A life insurance policy provides you and your family with security; it gives financial protection to a family when the bread-winner passes away. Death is inevitable; therefore, family planning is important for those who are married, life insurance is a must in order to replace the lost income in the event of the bread-winners death.
Many people out there have considered getting a policy, but the insurance types and policies are so vast, that it becomes fairly time consuming for one to obtain all the necessary information on a policy. Sometimes you may find the suitable coverage, but the premium is too high or its affordable, but the benefits you obtain with it is unsatisfactory. All life insurance policies are essentially the same, whether you desire a policy with or without cash value or with dividend and investment.
Term Life Insurance
This is the most basic type of life insurance; it has the cheapest premiums since it is designed solely for life protection only it provides the buyer with no cash value. Term life insurance is not a saving plan; it has various types of policy, such as increasing and decreasing term, or ten, twenty and thirty stage term.

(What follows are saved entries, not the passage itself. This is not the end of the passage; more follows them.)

(** ** float64 comparison with 1 *)

Lemma float64_eqb_one (p : float64) :
  float64_eqb p float64_one = true <-> p = float64_one.
Proof.
  split.
  - unfold float64_eqb, SFeqb, SFcompare, float64_one.
    destruct p as [s|s| |s m e]; try destruct s; try discriminate.
    destruct (Z.compare_spec e (-52)) as [->| |]; try discriminate.
    destruct (Pos.compare_cont Eq m 4503599627370496) eqn:E;
      try discriminate.
    apply Pos.compare_eq in E. intros _. by rewrite E.
  - intros ->. vm_compute. reflexivity.
Qed.

Lemma float64_one_valid : is_float64 float64_one.
Proof. vm_compute. reflexivity. Qed.

(** The sample powers of the specification are binary64 data other
    than 1. *)
Lemma sample_powers_low :
  Forall (fun p => is_float64 p /\ float64_eqb p float64_one = false)
    [float64_neg_one; float64_zero; float64_half; float64_0_999;
     float64_neg_half].
Proof. repeat (constructor; [split; vm_compute; reflexivity|]). constructor. Qed.

(** ** The pin-write primitive *)

Lemma after_after w evs evs' : after (after w evs) evs' = after w (evs ++ evs').
Proof. unfold after. simpl. by rewrite <- app_assoc. Qed.

Ltac run_monad :=
  unfold setPin, call_GPIOPinByName, call_Set, Logger_Error, emit, panic,
    mbind, M_bind, bind, mret, M_ret, ret; simpl.

(** What [setPin] does on a board that is there, case by case. *)
Lemma setPin_bound b l pv w :
  setPin (Some b) l pv w =
    let lookup := EvGPIOPinByName (board_name b) (name pv) in
    let write := EvSet (board_name b) (name pv) (high pv) in
    match GPIOPinByName b (name pv) with
    | inl err =>
        match l with
        | Some lg =>
            (Ret (Some err), after w [lookup; EvLogError (logger_name lg) err])
        | None => (Panic, after w [lookup])
        end
    | inr p =>
        match Set_ p (high pv) with
        | None => (Ret None, after w [lookup; write])
        | Some e =>
            match l with
            | Some lg =>
                (Ret (Some e),
                 after w [lookup; write; EvLogError (logger_name lg) e])
            | None => (Panic, after w [lookup; write])
            end
        end
    end.
Proof.
  run_monad.
  destruct (GPIOPinByName b (name pv)) as [err|p]; simpl.
  - destruct l; simpl; by rewrite ?after_after.
  - destruct (Set_ p (high pv)); simpl; [destruct l; simpl|];
      by rewrite ?after_after.
Qed.

Lemma setPin_nil_board l pv w : setPin None l pv w = (Panic, w).
Proof. reflexivity. Qed.

Lemma SetPower_live wm c ctx powerPct extra w :
  heap w !! wm = Some c ->
  SetPower wm ctx powerPct extra w =
    setPin (board c) None
      {| name := propellerPinName;
         high := float64_eqb powerPct float64_one |} w.
Proof.
  intros E. unfold SetPower.
  rewrite (bind_Ret _ _ _ _ _ (load_live _ _ _ E)).
  unfold mbind, M_bind, bind, mret, M_ret, ret.
  by destruct (setPin _ _ _ w) as [[?|] ?].
Qed.

(** ** SetPower *)

(** C1: on a bound component whose board has the propeller pin, SetPower
    looks the pin up once and writes it once, with the level
    [powerPct == 1]; that level is high exactly when the power is the
    float 1, so every other power drives the pin low. *)
Theorem SetPower_high_iff_power_one wm c b p ctx powerPct extra w :
  heap w !! wm = Some c ->
  board c = Some b ->
  GPIOPinByName b propellerPinName = inr p ->
  SetPower wm ctx powerPct extra w =
    (match Set_ p (float64_eqb powerPct float64_one) with
     | None => Ret None
     | Some _ => Panic
     end,
     after w [EvGPIOPinByName (board_name b) propellerPinName;
              EvSet (board_name b) propellerPinName
                (float64_eqb powerPct float64_one)])
  /\ (float64_eqb powerPct float64_one = true <-> powerPct = float64_one).
Proof.
  intros Hwm Hb Hp. split; [|apply float64_eqb_one].
  rewrite (SetPower_live _ _ _ _ _ _ Hwm), Hb, setPin_bound. simpl.
  rewrite Hp. by destruct (Set_ p _).
Qed.

Lemma SetPower_high_iff_power_one_witness :
  heap (Doubles.world_of (Some Doubles.b1)) !! 0 =
    Some (Doubles.component (Some Doubles.b1)) /\
  board (Doubles.component (Some Doubles.b1)) = Some Doubles.b1 /\
  GPIOPinByName Doubles.b1 propellerPinName = inr Doubles.pin_ok /\
  SetPower 0 Background float64_half ∅ (Doubles.world_of (Some Doubles.b1)) =
    (Ret None,
     after (Doubles.world_of (Some Doubles.b1))
       [EvGPIOPinByName "b1" "29"; EvSet "b1" "29" false]).
Proof.
  split; [reflexivity|]. split; [reflexivity|]. split; [reflexivity|].
  apply (proj1 (SetPower_high_iff_power_one 0
                  (Doubles.component (Some Doubles.b1)) Doubles.b1
                  Doubles.pin_ok Background float64_half ∅
                  (Doubles.world_of (Some Doubles.b1))
                  eq_refl eq_refl eq_refl)).
Defined.

(** C2: on an unbound component SetPower touches no pin, but it does not
    return an error either: the lookup on the nil board panics. *)
Theorem SetPower_unbound_panics wm c ctx powerPct extra w :
  heap w !! wm = Some c ->
  board c = None ->
  SetPower wm ctx powerPct extra w = (Panic, w).
Proof.
  intros Hwm Hb.
  by rewrite (SetPower_live _ _ _ _ _ _ Hwm), Hb, setPin_nil_board.
Qed.

Lemma SetPower_unbound_panics_witness :
  heap (Doubles.world_of None) !! 0 = Some (Doubles.component None) /\
  board (Doubles.component None) = None /\
  SetPower 0 Background float64_one ∅ (Doubles.world_of None) =
    (Panic, Doubles.world_of None).
Proof.
  split; [reflexivity|]. split; [reflexivity|].
  apply (SetPower_unbound_panics 0 (Doubles.component None) Background
           float64_one ∅ (Doubles.world_of None) eq_refl eq_refl).
Defined.

(** When the propeller pin is missing from the bound board, SetPower
    returns no error and nothing is logged. *)
Lemma SetPower_pin_failure_not_reported :
  GPIOPinByName Doubles.bare propellerPinName =
    inl (errorString "pin not found") /\
  ~ (exists e w',
       SetPower 0 Background float64_one ∅
         (Doubles.world_of (Some Doubles.bare)) = (Ret (Some e), w') /\
       exists l, EvLogError l e ∈ trace w').
Proof.
  split; [reflexivity|].
  intros (e & w' & H & _). vm_compute in H. discriminate H.
Qed.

If you desire a policy solely for life protection then term life insurance is ideal for you, otherwise you should look at other policies.
Whole Life Insurance
Many individuals find this policy unaffordable, but it has been selling for many years now and has proven to be one of the most popular in the market. The reason is because it has cash value, it’s essentially a saving plan. This policy will provide the buyer with death benefit and the cash value can be withdrawn at any time if needed.
Universal Life Insurance
This is another option that provides the buyer with the same benefits as whole life insurance, but the premium is put into an investment with dividends made payable to the buyer, this is one of the primary benefits because it gives the policy holder a higher return on their investment.
Endowment Life Insurance
This policy has a much higher premium than the others because it has short term maturity and is designed as a saving plan. It’s highly recommended for young people who want to save money and in the mean time have coverage. At maturity, a lump-sum of money is made payable to the policy holder which can later be used for further investment.